To do →
Repeat the entries below exactly, missing none.

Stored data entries
Example crossed_log_refused : group_commits crossed_log = Err (CommitOrder ["x"; "y"]%string).
Proof. vm_compute. reflexivity. Qed.

Lemma grouped_commits_replay_streams_witness :
  delivered (map commit_view_of
    [[committed "b" 1 "x"]; [committed "a" 1 "y"; committed "b" 2 "y"]; [committed "a" 2 "z"]])
  ≡ₚ sample_log.
Proof. apply (grouped_commits_replay_streams sample_log). vm_compute. reflexivity. Defined.

Lemma commit_order_exists_iff_witness : ~ ∃ rank, commit_ranking crossed_log rank.
Proof.
  intros Hrank. destruct (proj2 (commit_order_exists_iff crossed_log
    ltac:(apply (bool_decide_unpack _); vm_compute; exact I)) Hrank) as [commits Hok].
  vm_compute in Hok. discriminate Hok.
Defined.

Lemma grouping_ignores_read_order_witness :
  group_commits (reverse sample_log) = group_commits sample_log.
Proof.
  apply (grouping_ignores_read_order sample_log).
  - apply (bool_decide_unpack _). vm_compute. exact I.
  - apply reverse_Permutation.
Defined.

Solution to this exercise →
Example crossed_log_refused : group_commits crossed_log = Err (CommitOrder ["x"; "y"]%string).
Proof. vm_compute. reflexivity. Qed.

Lemma grouped_commits_replay_streams_witness :
  delivered (map commit_view_of
    [[committed "b" 1 "x"]; [committed "a" 1 "y"; committed "b" 2 "y"]; [committed "a" 2 "z"]])
  ≡ₚ sample_log.
Proof. apply (grouped_commits_replay_streams sample_log). vm_compute. reflexivity. Defined.

Lemma commit_order_exists_iff_witness : ~ ∃ rank, commit_ranking crossed_log rank.
Proof.
  intros Hrank. destruct (proj2 (commit_order_exists_iff crossed_log
    ltac:(apply (bool_decide_unpack _); vm_compute; exact I)) Hrank) as [commits Hok].
  vm_compute in Hok. discriminate Hok.
Defined.

Lemma grouping_ignores_read_order_witness :
  group_commits (reverse sample_log) = group_commits sample_log.
Proof.
  apply (grouping_ignores_read_order sample_log).
  - apply (bool_decide_unpack _). vm_compute. exact I.
  - apply reverse_Permutation.
Defined.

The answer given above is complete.